How much house can you afford? Enter your gross monthly income, existing debts, down payment, and mortgage rate to calculate your maximum home price using standard lender qualifying ratios.

Your Home Affordability Estimate

Max Home Price
Monthly Payment (P&I)
Max Loan Amount
Down Payment %
Front-End DTI (Housing)
Back-End DTI (All Debt)

How Much House Can You Afford?

The home affordability calculator helps you answer the most important question in home buying before you ever contact a real estate agent. Using standard mortgage qualifying rules, it tells you the maximum home price you can realistically finance based on your income, existing debts, available down payment, and current interest rates.

The 28/36 Qualifying Rule

Lenders use debt-to-income (DTI) ratios to evaluate mortgage applications. The two key ratios are the front-end ratio (housing costs ÷ gross income, ideally under 28%) and the back-end ratio (all monthly debts ÷ gross income, ideally under 36%). This calculator lets you choose conservative (28%), standard (36%), or lenient (43%) DTI limits to match your lender type — FHA loans allow up to 43% back-end DTI.

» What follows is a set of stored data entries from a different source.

(** C4: with A friends of X, Y, Z, B friends of Y, Z, W and A and B friends
    of each other, the table has one edge per ordered pair and two mutual
    friends, and the row that [getById] reads has 2 in [mutualFriendCount];
    the schema would accept the row with a [totalFriendCount] in it, but
    rejects the row as the query gives it: no result is returned.  With no
    friend in common the column holds [null], not 0. *)
Theorem getById_mutual_count_not_returned :
  unique_pairs (friendships db_mutual)
  ∧ has_edge (friendships db_mutual) 1 2 accepted
  ∧ mutual_friend_count_spec (friendships db_mutual) 1 2 = 2
  ∧ (∃ o : JsObject,
       getById_rows db_mutual 1 2 = [o]
       ∧ o !! "mutualFriendCount" = Some (JsNumber 2)
       ∧ FriendInfoSchema_parse (<["totalFriendCount" := JsNumber 4]> o) db_mutual
         = (inr (FriendInfo.mk 2 "Bob" "0902" 4 2), db_mutual))
  ∧ getById 1 2 db_mutual = (inl ZodError, db_mutual)
  ∧ unique_pairs (friendships db_friends)
  ∧ mutual_friend_count_spec (friendships db_friends) 1 2 = 0
  ∧ scalar_subquery (mutualFriendCountSubquery (friendships db_friends) 1 2)
    = JsNull.
Proof.
  split; [unfold unique_pairs; by_evaluation|].
  split.
  { exists (Friendships.mk 13 1 2 accepted). split; [|done].
    by_evaluation. }
  split; [by vm_compute|].
  split; [eexists; repeat split; by vm_compute|].
  split; [by vm_compute|].
  split; [unfold unique_pairs; by_evaluation|].
  split; by vm_compute.
Qed.


(** * Further properties of the routers *)

(** ** Rejected answers *)

(** X1: with no [requested] edge from [requester] to the caller, [accept] and
    [decline] both fail with a bad-request error and leave the store as it
    was. *)
Theorem answer_without_pending_request_rejected db caller requester :
  ¬ has_edge (friendships db) requester caller requested →
  accept caller requester db = (inl (TRPCError BAD_REQUEST), db)
  ∧ decline caller requester db = (inl (TRPCError BAD_REQUEST), db).
Proof.
  intros Hno.
  pose proof (canAnswerFriendshipRequest_fail _ _ _ Hno) as Hg.
  split; [by apply accept_rejected|by apply decline_rejected].
Qed.

Lemma answer_without_pending_request_rejected_witness :
  ¬ has_edge (friendships db_pending) 2 1 requested
  ∧ accept 1 2 db_pending = (inl (TRPCError BAD_REQUEST), db_pending)
  ∧ decline 1 2 db_pending = (inl (TRPCError BAD_REQUEST), db_pending).
Proof.
  assert (¬ has_edge (friendships db_pending) 2 1 requested) as Hno.
  { intros (r & Hin & [Hu _] & Hs). simpl in Hin.
    rewrite !elem_of_cons in Hin. destruct Hin as [->| [->|Hin]]; [done..|].
    by apply elem_of_nil in Hin. }
  split; [exact Hno|].
  exact (answer_without_pending_request_rejected db_pending 1 2 Hno).
Defined.

(** ** Rows are never removed *)

Lemma extends_rows_same_keys (tbl tbl' : list Friendships.row) :
  row_key <$> tbl' = row_key <$> tbl → extends_rows tbl tbl'.
Proof. intros Hk. exists []. rewrite Hk, app_nil_r. split; [done|]. simpl. lia. Qed.

Lemma extends_rows_insert a b s (tbl0 tbl : list Friendships.row) :
  row_key <$> tbl = row_key <$> tbl0 →
  extends_rows tbl0 (insert_values a b s tbl).
Proof.
  intros Hk. unfold insert_values. eexists [_].
  rewrite fmap_app, Hk. split; [done|]. simpl. lia.
Qed.

(** X2: no mutation touches the [users] table, and none removes, moves or
    re-keys a row of [friendships]: after [send], [accept] or [decline],
    returned or thrown, the table has its former rows in their places, with
    their ids and pairs, and at most one row more. *)
Theorem mutations_keep_users_and_rows db caller other :
  (users (send caller other db).2 = users db
   ∧ extends_rows (friendships db) (friendships (send caller other db).2))
  ∧ (users (accept caller other db).2 = users db
     ∧ extends_rows (friendships db) (friendships (accept caller other db).2))
  ∧ (users (decline caller other db).2 = users db
     ∧ extends_rows (friendships db) (friendships (decline caller other db).2)).
Proof.
  split; [|split].
  - destruct (canSendFriendshipRequest_cases db other) as [Hg|Hg].
    + rewrite (send_guarded _ _ _ Hg), send_body_eq. simpl. split; [done|].
      destruct (filter _ (friendships db)).
      * by apply extends_rows_insert.
      * apply extends_rows_same_keys, update_where_keys.
    + rewrite (send_rejected _ _ _ _ Hg). split; [done|].
      by apply extends_rows_same_keys.
  - destruct (canAnswerFriendshipRequest_cases db caller other) as [Hg|Hg].
    + rewrite (accept_guarded _ _ _ Hg), accept_body_eq. simpl. split; [done|].
      destruct (filter _ _).
      * apply extends_rows_insert, update_where_keys.
      * apply extends_rows_same_keys. by rewrite !update_where_keys.
    + rewrite (accept_rejected _ _ _ _ Hg). split; [done|].
      by apply extends_rows_same_keys.
  - destruct (canAnswerFriendshipRequest_cases db caller other) as [Hg|Hg].
    + rewrite (decline_guarded _ _ _ Hg), decline_body_eq. simpl. split; [done|].
      apply extends_rows_same_keys, update_where_keys.
    + rewrite (decline_rejected _ _ _ _ Hg). split; [done|].
      by apply extends_rows_same_keys.
Qed.

(** ** send *)

(** X3: a [send] to an existing user, when the table has no edge of the ordered
    pair [(caller, target)], leaves the table with exactly one row appended:
    an edge [(caller, target)] with status [requested]. *)
Theorem send_new_edge_appends db caller target :
  user_exists db target →
  ¬ (∃ r, r ∈ friendships db ∧ is_edge caller target r) →
  ∃ r,
    send caller target db
    = (inr {| success := true |}, mkDatabase (users db) (friendships db ++ [r]))
    ∧ is_edge caller target r
    ∧ Friendships.status r = requested.
Proof.
  intros Hex Hno.
  rewrite (send_guarded _ _ _ (canSendFriendshipRequest_ok _ _ Hex)), send_body_eq.
  destruct (filter (is_edge caller target) (friendships db)) as [|r0 l] eqn:Hf.
  - unfold insert_values. by eexists.
  - exfalso. apply Hno. exists r0.
    assert (r0 ∈ filter (is_edge caller target) (friendships db)) as Hin
      by (rewrite Hf; left).
    apply list_elem_of_filter in Hin. tauto.
Qed.

Lemma send_new_edge_appends_witness :
  user_exists db_requested 1
  ∧ ¬ (∃ r, r ∈ friendships db_requested ∧ is_edge 2 1 r)
  ∧ ∃ r,
      send 2 1 db_requested
      = (inr {| success := true |},
         mkDatabase (users db_requested) (friendships db_requested ++ [r]))
      ∧ is_edge 2 1 r
      ∧ Friendships.status r = requested.
Proof.
  assert (user_exists db_requested 1) as Hex by (exists alice; split; [left|done]).
  assert (¬ (∃ r, r ∈ friendships db_requested ∧ is_edge 2 1 r)) as Hno.
  { intros (r & Hin & [Hu _]). simpl in Hin.
    apply list_elem_of_singleton in Hin. by subst r. }
  split; [exact Hex|]. split; [exact Hno|].
  exact (send_new_edge_appends db_requested 2 1 Hex Hno).
Defined.

Lemma update_where_fixed {R} (P : R → Prop) `{∀ r, Decision (P r)}
    (f : R → R) (l : list R) :
  (∀ r, r ∈ l → P r → f r = r) → update_where P f l = l.
Proof.
  intros Hfix. unfold update_where.
  rewrite <- (list_fmap_id l) at 2. apply list_fmap_ext.
  intros i r Hi. simpl. case_decide; [|done].
  apply Hfix; [|done]. by eapply list_elem_of_lookup_2.
Qed.

(** X4: [send] is idempotent: a second [send] by the same caller to the same
    existing user succeeds like the first and leaves the store the first one
    left. *)
Theorem send_twice_is_send_once db caller target :
  user_exists db target →
  ∃ db',
    send caller target db = (inr {| success := true |}, db')
    ∧ send caller target db' = (inr {| success := true |}, db').
Proof.
  intros Hex.
  rewrite (send_guarded _ _ _ (canSendFriendshipRequest_ok _ _ Hex)), send_body_eq.
  eexists. split; [done|].
  match goal with |- send _ _ ?d = _ => set (db' := d) end.
  assert (user_exists db' target) as Hex' by done.
  rewrite (send_guarded _ _ _ (canSendFriendshipRequest_ok _ _ Hex')), send_body_eq.
  unfold db'. simpl.
  destruct (filter (is_edge caller target) (friendships db)) as [|r0 l] eqn:Hf.
  - unfold insert_values at 1. rewrite filter_app, Hf. simpl.
    rewrite filter_cons_True by done. simpl.
    rewrite update_where_fixed; [done|].
    intros r [Hin| ->%list_elem_of_singleton]%elem_of_app He; [|done].
    exfalso. by eapply (filter_nil_not_elem_of _ _ r); [exact Hf| |].
  - rewrite filter_edge_update_where, Hf.
    change (update_where ?P ?f (r0 :: l)) with
      ((if decide (P r0) then f r0 else r0) :: update_where P f l).
    cbv iota. rewrite update_where_fixed; [done|].
    intros r Hin He. unfold update_where in Hin.
    apply list_elem_of_fmap in Hin as (r1 & -> & _).
    by case_decide.
Qed.

Lemma send_twice_is_send_once_witness :
  user_exists db_pending 1
  ∧ ∃ db',
      send 2 1 db_pending = (inr {| success := true |}, db')
      ∧ send 2 1 db' = (inr {| success := true |}, db').
Proof.
  assert (user_exists db_pending 1) as Hex by (exists alice; split; [left|done]).
  split; [exact Hex|]. exact (send_twice_is_send_once db_pending 2 1 Hex).
Defined.

(** ** accept and decline *)

(** Under the invariant, an edge that is in the table is the one row of its
    ordered pair. *)
Lemma unique_pairs_the_edge a b (tbl : list Friendships.row) r :
  unique_pairs tbl → r ∈ tbl → is_edge a b r →
  filter (is_edge a b) tbl = [r].
Proof.
  intros Hu Hin He.
  pose proof (unique_pairs_filter_edge a b tbl Hu) as Hlen.
  assert (r ∈ filter (is_edge a b) tbl) as Hf by (by apply list_elem_of_filter).
  destruct (filter (is_edge a b) tbl) as [|r0 [|r1 l]]; simpl in Hlen; [| |lia].
  - by apply elem_of_nil in Hf.
  - by apply list_elem_of_singleton in Hf as ->.
Qed.

(** The rows of an ordered pair all have one status when the only row of the
    pair has it. *)
Lemma only_edge_status a b (tbl : list Friendships.row) r s :
  filter (is_edge a b) tbl = [r] → Friendships.status r = s →
  ∀ r', r' ∈ tbl → is_edge a b r' → Friendships.status r' = s.
Proof.
  intros Hf Hs r' Hin He.
  assert (r' ∈ filter (is_edge a b) tbl) as Hin' by (by apply list_elem_of_filter).
  rewrite Hf in Hin'. by apply list_elem_of_singleton in Hin' as ->.
Qed.

(** What [accept] does to the request it answers, in a store with one edge
    per ordered pair. *)
Lemma accept_request_accepted db caller requester :
  unique_pairs (friendships db) →
  has_edge (friendships db) requester caller requested →
  ∃ db',
    accept caller requester db = (inr tt, db')
    ∧ users db' = users db
    ∧ unique_pairs (friendships db')
    ∧ (∃ r1, filter (is_edge requester caller) (friendships db') = [r1]
             ∧ Friendships.status r1 = accepted)
    ∧ (∀ r2, r2 ∈ friendships db' → is_edge caller requester r2 →
         Friendships.status r2 = accepted)
    ∧ length (filter (is_edge caller requester) (friendships db'))
      = length (filter (is_edge caller requester) (friendships db)).
Proof.
  intros Hu Hreq.
  rewrite (accept_guarded _ _ _ (canAnswerFriendshipRequest_ok _ _ _ Hreq)).
  pose proof (accept_body_unique_pairs db caller requester Hu) as Hu'.
  rewrite accept_body_eq in *. cbv zeta in *. simpl in Hu'.
  destruct Hreq as (r & Hin & He & _).
  pose proof (unique_pairs_the_edge _ _ _ _ Hu Hin He) as Hf.
  set (tbl1 := update_where (is_edge caller requester)
                 (Friendships.set_status accepted) (friendships db)) in *.
  assert (filter (is_edge requester caller) tbl1
          = [if decide (is_edge caller requester r)
             then Friendships.set_status accepted r else r]) as Hf1.
  { unfold tbl1. by rewrite filter_edge_update_where, Hf. }
  rewrite Hf1 in *.
  eexists. split; [done|]. simpl. split; [done|]. split; [done|]. split; [|split].
  - rewrite filter_edge_update_where, Hf1.
    unfold update_where. simpl. rewrite decide_True by done. by eexists.
  - intros r2 Hin2 He2. unfold update_where in Hin2.
    apply list_elem_of_fmap in Hin2 as (r3 & -> & Hin3).
    case_decide; [done|].
    apply list_elem_of_fmap in Hin3 as (r4 & -> & _).
    case_decide as Hd; [done|]. by destruct Hd.
  - unfold tbl1. rewrite !filter_edge_update_where.
    by rewrite !update_where_length.
Qed.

What Counts as Housing Costs?

Lenders include principal, interest, property taxes, and homeowner's insurance (PITI) in the housing payment. Some also add PMI and HOA fees. For simplicity, this calculator uses principal and interest to size the maximum loan. Budget an additional 1–2% of home value annually for taxes and insurance when planning your actual monthly payment.

The Down Payment Impact

A larger down payment directly increases your maximum home price by reducing the required loan size. It also eliminates private mortgage insurance (PMI) when you put down 20% or more, saving $100–$300/month on a typical loan. Down payments under 20% trigger PMI, which increases your effective monthly cost and slightly reduces affordability.

Interest Rate Sensitivity

Interest rate changes dramatically affect affordability. At a 6% rate on a $400,000 loan, the monthly P&I is about $2,398. At 7.5%, it's $2,797 — nearly $400 more per month for the same home. As rates rise, your maximum affordable price falls. Use this calculator to model how different rates affect your buying power.

Beyond the Calculator

Affordability is more than a math problem. Budget for closing costs (2–5% of home price), emergency fund maintenance, maintenance reserves (1% of home value/year), and lifestyle changes. Buying at your absolute maximum leaves no buffer. Many financial advisors suggest targeting 20–25% of gross income for housing costs to maintain financial flexibility.

Frequently Asked Questions

The 28/36 rule says housing costs should not exceed 28% of gross monthly income (front-end), and total debt payments should not exceed 36% (back-end). Conventional lenders use these as standard qualifying guidelines.

With a 20% down payment at 7% interest, a $400,000 home requires ~$2,120/month for P&I. Using the 28% rule, you'd need a gross monthly income of ~$7,570 ($91,000/year). More debt or less down payment increases the income needed.

Budget for property taxes (0.5–2.5% of home value annually), homeowner's insurance (~$1,200–$2,000/year), PMI if down payment is under 20%, HOA fees, and maintenance (~1% of home value/year).

Most conventional loans require at least a 620 credit score. FHA loans allow as low as 580 with 3.5% down. Scores of 740+ qualify for the best rates, significantly increasing your buying power.

High existing debts (car loans, student loans) directly reduce the mortgage you qualify for. For each $100 in monthly debt, your maximum loan drops by roughly $12,000–$15,000 at typical rates. Paying off debts before buying a home meaningfully increases your buying power.